§ **Stored items**

- Opening Delimiter -

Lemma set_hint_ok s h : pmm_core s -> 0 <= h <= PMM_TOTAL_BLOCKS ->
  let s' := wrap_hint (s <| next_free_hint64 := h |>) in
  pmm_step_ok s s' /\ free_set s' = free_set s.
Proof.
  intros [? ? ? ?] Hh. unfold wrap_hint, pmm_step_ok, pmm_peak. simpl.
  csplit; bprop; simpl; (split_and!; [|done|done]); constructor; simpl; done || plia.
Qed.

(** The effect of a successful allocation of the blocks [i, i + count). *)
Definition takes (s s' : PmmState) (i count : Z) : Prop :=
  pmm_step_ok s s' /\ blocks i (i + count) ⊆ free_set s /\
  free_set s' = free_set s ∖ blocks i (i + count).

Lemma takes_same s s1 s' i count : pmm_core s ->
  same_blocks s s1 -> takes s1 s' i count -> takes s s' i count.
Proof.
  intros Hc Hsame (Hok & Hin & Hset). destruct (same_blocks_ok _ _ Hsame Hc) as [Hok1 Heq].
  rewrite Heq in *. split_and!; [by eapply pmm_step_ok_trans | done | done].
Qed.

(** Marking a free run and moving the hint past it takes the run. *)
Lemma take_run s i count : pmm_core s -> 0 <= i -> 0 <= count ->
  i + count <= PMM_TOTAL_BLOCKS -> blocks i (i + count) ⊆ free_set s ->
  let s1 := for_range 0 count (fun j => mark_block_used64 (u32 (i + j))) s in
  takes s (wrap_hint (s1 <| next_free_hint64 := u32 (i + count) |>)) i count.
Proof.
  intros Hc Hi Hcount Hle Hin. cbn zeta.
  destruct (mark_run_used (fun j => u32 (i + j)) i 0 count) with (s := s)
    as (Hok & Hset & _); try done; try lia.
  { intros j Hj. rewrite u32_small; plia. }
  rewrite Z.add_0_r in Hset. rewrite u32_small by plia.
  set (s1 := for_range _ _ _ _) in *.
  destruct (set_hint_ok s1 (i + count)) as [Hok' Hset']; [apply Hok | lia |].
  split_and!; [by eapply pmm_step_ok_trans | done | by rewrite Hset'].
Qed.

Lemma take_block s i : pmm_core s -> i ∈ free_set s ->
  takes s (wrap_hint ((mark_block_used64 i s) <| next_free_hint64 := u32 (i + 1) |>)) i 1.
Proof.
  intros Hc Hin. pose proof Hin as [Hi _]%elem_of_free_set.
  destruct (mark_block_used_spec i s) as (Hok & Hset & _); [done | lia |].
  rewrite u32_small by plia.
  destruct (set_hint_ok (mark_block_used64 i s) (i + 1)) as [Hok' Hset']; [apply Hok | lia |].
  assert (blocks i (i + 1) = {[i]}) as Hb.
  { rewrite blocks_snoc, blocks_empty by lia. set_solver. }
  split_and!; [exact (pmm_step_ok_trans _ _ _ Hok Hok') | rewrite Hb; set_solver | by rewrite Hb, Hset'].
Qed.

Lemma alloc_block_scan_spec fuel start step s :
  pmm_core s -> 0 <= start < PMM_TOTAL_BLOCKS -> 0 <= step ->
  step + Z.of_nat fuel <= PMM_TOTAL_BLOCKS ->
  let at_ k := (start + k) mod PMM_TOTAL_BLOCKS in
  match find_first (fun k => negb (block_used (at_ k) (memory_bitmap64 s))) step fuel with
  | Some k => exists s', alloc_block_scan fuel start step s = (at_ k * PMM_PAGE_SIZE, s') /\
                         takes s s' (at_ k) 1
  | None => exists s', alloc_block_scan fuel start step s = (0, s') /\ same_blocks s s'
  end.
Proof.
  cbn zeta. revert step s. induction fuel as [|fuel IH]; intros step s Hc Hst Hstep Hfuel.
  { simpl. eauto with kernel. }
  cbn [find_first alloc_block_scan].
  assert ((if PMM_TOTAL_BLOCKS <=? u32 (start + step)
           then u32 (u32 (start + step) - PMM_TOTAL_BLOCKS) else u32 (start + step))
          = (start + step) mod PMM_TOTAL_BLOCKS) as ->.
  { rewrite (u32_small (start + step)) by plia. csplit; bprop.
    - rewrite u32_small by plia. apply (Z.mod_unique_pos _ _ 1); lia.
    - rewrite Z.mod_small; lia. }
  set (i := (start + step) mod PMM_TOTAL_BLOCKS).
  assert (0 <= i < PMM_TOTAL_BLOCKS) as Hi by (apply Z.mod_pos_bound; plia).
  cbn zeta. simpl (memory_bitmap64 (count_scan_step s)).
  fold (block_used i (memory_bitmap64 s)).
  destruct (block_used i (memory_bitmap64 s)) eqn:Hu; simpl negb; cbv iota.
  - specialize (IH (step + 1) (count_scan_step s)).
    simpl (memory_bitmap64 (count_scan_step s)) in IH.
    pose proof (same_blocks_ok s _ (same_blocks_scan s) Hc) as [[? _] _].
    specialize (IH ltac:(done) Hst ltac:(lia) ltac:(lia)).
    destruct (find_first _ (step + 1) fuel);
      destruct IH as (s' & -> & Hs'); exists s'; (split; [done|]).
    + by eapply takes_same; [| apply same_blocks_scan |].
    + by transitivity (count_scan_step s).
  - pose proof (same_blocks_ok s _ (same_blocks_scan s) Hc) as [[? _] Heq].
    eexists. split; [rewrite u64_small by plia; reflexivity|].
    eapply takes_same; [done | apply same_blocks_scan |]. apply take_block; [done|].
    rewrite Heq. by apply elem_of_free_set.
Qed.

- Closing Delimiter -

§ **What you will do**
Check each line above for the string "fuel", then copy the ones that have it.

§ **Answer to the problem**
Lemma alloc_block_scan_spec fuel start step s :
  step + Z.of_nat fuel <= PMM_TOTAL_BLOCKS ->
  match find_first (fun k => negb (block_used (at_ k) (memory_bitmap64 s))) step fuel with
  | Some k => exists s', alloc_block_scan fuel start step s = (at_ k * PMM_PAGE_SIZE, s') /\
  | None => exists s', alloc_block_scan fuel start step s = (0, s') /\ same_blocks s s'
  cbn zeta. revert step s. induction fuel as [|fuel IH]; intros step s Hc Hst Hstep Hfuel.
    destruct (find_first _ (step + 1) fuel);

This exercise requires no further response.